Редко-редко мне встречались люди, совпадавшие со мной в ощущении того, что же все-таки такое есть театральное дело. Тогда они входили в мой заповедник и вступали со мной в контакт. Среди немногих, кто поселился там, конечно, был Женя Евстигнеев. И Валя Гафт. Все.
Я никогда не любил звать людей на спектакли. Но если звал, то на спектакли, где опять-таки было это. Хотя параллельно существовали и более успешные, и более известные мои спектакли.
Когда мне надо было завоевать одну женщину, я пригласил ее на спектакль «Баллада о невеселом кабачке». И сила чувствований братца Лаймона, человека нетрадиционной сексуальной ориентации, заставила эту вполне нормальную женщину смеяться и плакать, раскачав маятник ее душевных колебаний...
Со временем выстроилась целая цепочка подобных по воздействию ролей. Для меня были невероятно интересны герои с психологическо-бытовой тканью поведения, совершенно не похожей на существование моей души и моей психофизики. ‹…›
Не подводя никаких итогов, скажу лишь несколько вещей, которые кажутся мне существенными.
В годы раннего «Современника» было в моде некое гражданское отношение и понимание действительности. Рассуждали примерно так: «Миром правит говно». Это произносилось убежденно, отчаянно и даже категорически. По молодости лет мне эта безнадежность нравилась, и я повторял сакраментальную мысль вслед за старшими товарищами. Но вскоре мне стало скучно. По причине, если хотите, моего корневого жизненного устройства. Довольно быстро я сообразил, что лучше всех поют эту песню люди убогие, или, я бы сказал, сильно подпорченные природой и обществом. А вот которые посамостоятельнее, поавтономнее — те поют совсем по-другому, пытаются что-то сделать для жизни. Они и жизнь-то ощущают как подарок, какой бы трудной она ни была.
Когда-то повесть «Один день Ивана Денисовича» разделила мою жизнь на две половины, перевернув душу и заставив переосмыслить все происходящее со мною.
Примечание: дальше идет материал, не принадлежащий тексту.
(** Looks for a header; [payload_offset] shrinks each round. *)
Fixpoint find_header (fuel : nat) : RM unit :=
  match fuel with
  | O => rlift Undef
  | S fuel =>
      n ← rget payload_length; start ← rget payload_start; offset ← rget payload_offset;
      if (n =? 0) && (6 <=? offset) then
        b ← is_heartbeat start;
        if b : bool then rmodify (rx_set_length 17)
        else
          r ← decode_length (start + 1);
          if r =? 0 then mret tt
          else rmodify (rx_set_window (u32 (start + 1)) (u32 (offset - 1)));; find_header fuel
      else mret tt
  end.

(** Once through the loop of [radio_link_decode]; false when it returns. *)
Definition decode_round : RM bool :=
  offset ← rget payload_offset;
  find_header (S (Z.to_nat offset));;
  n ← rget payload_length; start ← rget payload_start; offset ← rget payload_offset;
  if (n =? 0) || (offset <? n) then mret false
  else
    b ← parse_heartbeat start;
    if b : bool then
      let offset := u32 (offset - n) in
      l ← rget rx_payload;
      l ← rlift (if negb (offset =? 0) then bcopy l (start + n) l start offset else Ret l);
      rmodify (rx_set_payload l);;
      rmodify (fun r => rx_set_length 0 (rx_set_window 0 (u32 (offset + start)) r));;
      mret true
    else
      '(ok, backtrack) ← radio_link_parse n start;
      (if ok : bool then
         let offset := u32 (offset - (n - backtrack)) in
         l ← rget rx_payload;
         l ← rlift (if negb (offset =? 0) then bcopy l (start + n - backtrack) l 0 offset else Ret l);
         rmodify (rx_set_payload l);;
         rmodify (rx_set_window 0 offset)
       else rmodify (rx_set_window (u32 (start + 1)) (u32 (offset - 1))));;
      rmodify (rx_set_length 0);;
      mret true.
И вот, спустя десятилетия, я записываю «Ивана Денисовича» на радио в другой стране, в Москве 2000 года... И вдруг испытываю странное ощущение и от смысла написанного Александром Исаевичем, и от опыта собственной души. А потом понимаю, какая мысль не дает мне покоя — все было не зря. За тридцать семь минувших лет душа не умерла: то, что я любил, я по-прежнему люблю, то, что ненавидел, — по-прежнему ненавижу. И плачу от того же, и смеюсь потому же. Хотя... с годами смеюсь чаще. Слава Богу, который дал мне способность хоть иногда видеть себя со стороны. В зеркале ванной комнаты, например.
Табаков О. Моя настоящая жизнь. М.: Эксмо-пресс, 2000.